But the mother/daughter characters wouldn’t stop bothering me. I kept thinking about them and they kept banging about in my mind, as if demanding that I tell the story as they wanted it told. I was busy doing other projects, but when I’d have time, I’d sit and tinker with a new version of the story, beating out an outline. It became an outline of a novel.”

Remedy For A Broken Angel is a mix of Girl Interrupted and a spiritual help book for those entrenched, particularly mothers and daughters, in emotional turmoil due to deception, lies, mistrust, the passage of time, and that one thing that people can never escape from – human frailty. 

Artie witnesses a sexual act between her estranged mother Serena and her husband Kendall.  She enters the mental psych ward under the care of psychiatrist, Dr. Phoebe Ligon.  Dr.
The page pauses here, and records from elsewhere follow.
(** [Document] is a loaded specification ([*loads.Document]) and [Swagger]
    its in-memory model ([*spec.Swagger]). *)
Variables Document Swagger : Type.

(** The collaborators and the operating system. *)
Record World := mkWorld {
  loads_Spec : string -> result Document;
  Expanded : Document -> spec.ExpandOptions -> result Document;
  Spec_of : Document -> Swagger;
  MarshalIndent : Swagger -> string -> string -> result string;
  Listen : string -> string -> result net.Listener;
  (* the value [docServer.Serve(listener)] sends on [errFuture] *)
  Serve : net.Listener -> Handler -> option error;
  (* [nil] or the launch error *)
  Open : string -> option error
}.

(** A computation of the main path: the events so far, then a value or
    the error that [Execute] returns early. *)
Definition M (A : Type) : Type := list Event * result A.

Definition ret {A} (a : A) : M A := ([], Ok a).

Definition bind {A B} (m : M A) (f : A -> M B) : M B :=
  match snd m with
  | Ok a => ((fst m ++ fst (f a))%list, snd (f a))
  | Err e => (fst m, Err e)
  end.

Definition emit (ev : Event) : M unit := ([ev], Ok tt).

(** A call that is recorded and whose error is returned at once. *)
Definition call {A} (ev : Event) (r : result A) : M A := ([ev], r).

Definition lift {A} (r : result A) : M A := ([], r).

Notation "x <- m ;; k" := (bind m (fun x => k))
  (at level 61, m at next level, right associativity).
Notation "' p <- m ;; k" := (bind m (fun x => let 'p := x in k))
  (at level 61, p pattern, m at next level, right associativity).
Notation "m ;;; k" := (bind m (fun _ => k))
  (at level 61, right associativity).

Variable w : World.

(** Lines 68-71: the base path, [/] when empty. *)
Definition basePath_of (s : ServeCmd) : string :=
  if String.eqb (BasePath s) "" then "/" else BasePath s.

(** Lines 81-83: the host shown in the visit URL. *)
Definition displayHost (sh : string) : string :=
  if String.eqb sh "0.0.0.0" then "localhost" else sh.

(** Lines 88-98: the asset prefixes [(reDocUrlPrefix, swaggerUiUrlPrefix)]. *)
Definition urlPrefixes (s : ServeCmd) : string * string :=
  if negb (String.eqb (SourceUrL s) "") then (SourceUrL s, SourceUrL s)
  else (DefaultRedocCloudStaticFileUrLPrefix, DefaultSwaggerCloudStaticFileUrLPrefix).

(** [fmt.Sprintf("http://%s:%d%s", sh, sp, p)]. *)
Definition visitURL (sh : string) (sp : Z) (p : string) : string :=
  "http://" ++ sh ++ ":" ++ strconv.Itoa sp ++ p.

(** Lines 85-125: the handler chain and the visit URL, from the served
    bytes [b] and the display host and port [sh], [sp]. *)
Definition compose (s : ServeCmd) (b : string) (sh : string) (sp : Z)
  : Handler * string :=
  let basePath := basePath_of s in
  let visit := DocURL s in
  let handler := NotFoundHandler in
  let '(reDocUrlPrefix, swaggerUiUrlPrefix) := urlPrefixes s in
  let '(handler, visit) :=
    if negb (NoUI s) then
      if String.eqb (Flavor s) "redoc" then
        (Redoc (RedocOpts.mk
                  basePath
                  (path.Join [basePath; "swagger.json"])
                  (Path s)
                  (strings.Join [reDocUrlPrefix; "redoc.standalone.js"] "/"))
               handler,
         visitURL sh sp (path.Join [basePath; "docs"]))
      else if negb (String.eqb visit "") || String.eqb (Flavor s) "swagger" then
        (SwaggerUI (SwaggerUIOpts.mk
                      basePath
                      (path.Join [basePath; "swagger.json"])
                      (Path s)
                      (strings.Join [swaggerUiUrlPrefix; "swagger-ui-bundle.js"] "/")
                      (strings.Join [swaggerUiUrlPrefix; "swagger-ui-standalone-preset.js"] "/")
                      (strings.Join [swaggerUiUrlPrefix; "swagger-ui.css"] "/")
                      (strings.Join [swaggerUiUrlPrefix; "favicon-16x16.png"] "/")
                      (strings.Join [swaggerUiUrlPrefix; "favicon-32x32.png"] "/"))
                   handler,
         visitURL sh sp (path.Join [basePath; Path s]))
      else (handler, visit)
    else (handler, visit) in
  (CORS (Spec basePath b handler), visit).

(** Lines 52-56: the options of the [Expanded] call. *)
Definition expandOptions : spec.ExpandOptions :=
  spec.mkExpandOptions false true true.

Definition usageError : error :=
  "specify the spec to serve as argument to the serve command".

(** Line 73: the address handed to [net.Listen]. *)
Definition listenAddress (s : ServeCmd) : string :=
  net.JoinHostPort (Host s) (strconv.Itoa (Port s)).

(** Line 135: whether the browser is launched. *)
Definition opens (s : ServeCmd) : bool := negb (NoOpen s) && negb (NoUI s).

(** [Execute], up to the value it returns. *)
Definition ExecuteM (s : ServeCmd) (args : list string) : M (option error) :=
  match args with
  | [] => lift (Err usageError)
  | arg0 :: _ =>
      specDoc <- call (EvLoad arg0) (loads_Spec w arg0) ;;
      specDoc <- (if Flatten s
                  then call (EvExpand expandOptions) (Expanded w specDoc expandOptions)
                  else ret specDoc) ;;
      b <- call (EvMarshal "" "  ") (MarshalIndent w (Spec_of w specDoc) "" "  ") ;;
      listener <- call (EvListen "tcp4" (listenAddress s))
                       (Listen w "tcp4" (listenAddress s)) ;;
      ' (sh, sp) <- lift (swag.SplitHostPort (net.TCPAddr_String (net.Addr listener))) ;;
      let sh := displayHost sh in
      let handler := fst (compose s b sh sp) in
      let visit := snd (compose s b sh sp) in
      emit (EvServe listener handler true) ;;;
      (if opens s
       then call (EvOpen visit)
                 (match Open w visit with Some err => Err err | None => Ok tt end)
       else ret tt) ;;;
      emit (EvLog ["serving docs at"; visit]) ;;;
      emit EvAwait ;;;
      ret (Serve w listener handler)
  end.

(** [Execute(args)]: the events of the main path and the returned error
    ([None] is [nil]). *)
Definition Execute (s : ServeCmd) (args : list string) : list Event * option error :=
  (fst (ExecuteM s args),
   match snd (ExecuteM s args) with
   | Ok r => r
   | Err e => Some e
   end).

(** *** The exits of [Execute] *)

(** Lines 51-61 as a value: the document that is serialized. *)
Definition expanded (s : ServeCmd) (doc : Document) : result Document :=
  if Flatten s then Expanded w doc expandOptions else Ok doc.

Definition expandEvents (s : ServeCmd) : list Event :=
  if Flatten s then [EvExpand expandOptions] else [].
(** C8.  An arrow key pressed while a figure is selected moves the
    figure's centre along the key's axis by 10 with Shift, else by 0.5 with
    Ctrl or Cmd, else by 1; both coordinates of the result are clamped into
    [0, naturalWidth] x [0, naturalHeight]; the other fields of the figure
    and the other entries of the store stay as they are; and exactly one
    request is sent for the key press. *)
Theorem arrow_nudge (direction : ArrowKey) (event : KeyMods) (r : Response)
    (now : string) (s : STATE) (name : string) (f : Fig.t) :
  selectedFigure (drag s) = Some name ->
  name <> ""%string ->
  figure_at s name = Some f ->
  0 <= naturalWidth (view s) ->
  0 <= naturalHeight (view s) ->
  let step :=
    if shiftKey event then 10
    else if ctrlKey event || metaKey event then 0.5
    else 1 in
  let targetX :=
    match direction with
    | ArrowLeft => Fig.x f - step
    | ArrowRight => Fig.x f + step
    | ArrowUp | ArrowDown => Fig.x f
    end in
  let targetY :=
    match direction with
    | ArrowUp => Fig.y f - step
    | ArrowDown => Fig.y f + step
    | ArrowLeft | ArrowRight => Fig.y f
    end in
  let s' := moveFigureWithArrow direction event r now s in
  let newX := Rmax 0 (Rmin (naturalWidth (view s)) targetX) in
  let newY := Rmax 0 (Rmin (naturalHeight (view s)) targetY) in
  figure_at s' name = Some (Fig.with_xy newX newY f)
  /\ 0 <= newX <= naturalWidth (view s)
  /\ 0 <= newY <= naturalHeight (view s)
  /\ (0 <= targetX <= naturalWidth (view s) -> newX = targetX)
  /\ (0 <= targetY <= naturalHeight (view s) -> newY = targetY)
  /\ (forall other : string,
        name <> other ->
        Store.get (annotations s') other = Store.get (annotations s) other)
  /\ fetch_count (log s') = S (fetch_count (log s))
  /\ handleKeyDown_arrow false direction event r now s = s'.
Proof.
  intros Hsel Hne Hf Hw Hh step targetX targetY s' newX newY.
  assert (K : handleKeyDown_arrow false direction event r now s = s').
  { unfold handleKeyDown_arrow. now rewrite Hsel, (truthy_Some name Hne). }
  rewrite K.
  destruct (Rmax_Rmin_clamp (naturalWidth (view s)) targetX Hw) as [X1 X2].
  destruct (Rmax_Rmin_clamp (naturalHeight (view s)) targetY Hh) as [Y1 Y2].
  destruct (figure_at_get s name f Hf) as [ts Hg].
  assert (E : s' = saveFigureUpdate_settled r now
                     (showMessage "Moved" info
                        (fetch api_figures name
                           (act_update newX newY (Fig.shape f) (Fig.size f))
                           (updateFigurePosition name newX newY s)))).
  { subst s'. unfold moveFigureWithArrow.
    rewrite Hsel, (truthy_Some name Hne). simpl negb. cbv iota.
    simpl label_key. rewrite Hf. unfold stepSize_of, Math_max, Math_min.
    subst newX newY targetX targetY step.
    destruct direction; reflexivity. }
  split; [|repeat split; try tauto].
  - rewrite E. unfold figure_at.
    rewrite saveFigureUpdate_settled_annotations. simpl.
    rewrite (Store_get_mutate_eq _ _ _ f ts Hg). reflexivity.
  - intros other Ho. rewrite E, saveFigureUpdate_settled_annotations. simpl.
    now apply Store_get_mutate_ne.
  - rewrite E, saveFigureUpdate_settled_fetch_count. simpl.
    now rewrite fetch_count_message, fetch_count_fetch.
Qed.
Ligon is dedicated to her patients, and, even though pregnant with a wanted child, is apologetic that Artie has to see someone new while she is on planned maternity leave.

The disconnection between Artie and her mother Serena has been years in the making.  Artie is torn between her wounded musically talented parents – Rico, her father, who is helplessly in love with her mother Serena, but cannot understand her disconnect from their daughter Artie; and Bermudian Serena, who has secrets of her own, and recognizes this strong disconnect from her own daughter, to the point of blunt honesty, and in the process becomes a famous jazz singer.
We soon realize some of the pains that Artie and her mother Serena share are caused by Rico, the deliberate creator of a Miss America Pageant between Serena and Artie – though the prize is not the crown, but more time spent with Rico.  This breeds jealousy and instability between mother and daughter.  Soon the abuse lends itself to sexual abuse – not directly, but where Rico displays (though accidentally) his sexual lifestyle as well as his nudity to his daughter’s own eyes.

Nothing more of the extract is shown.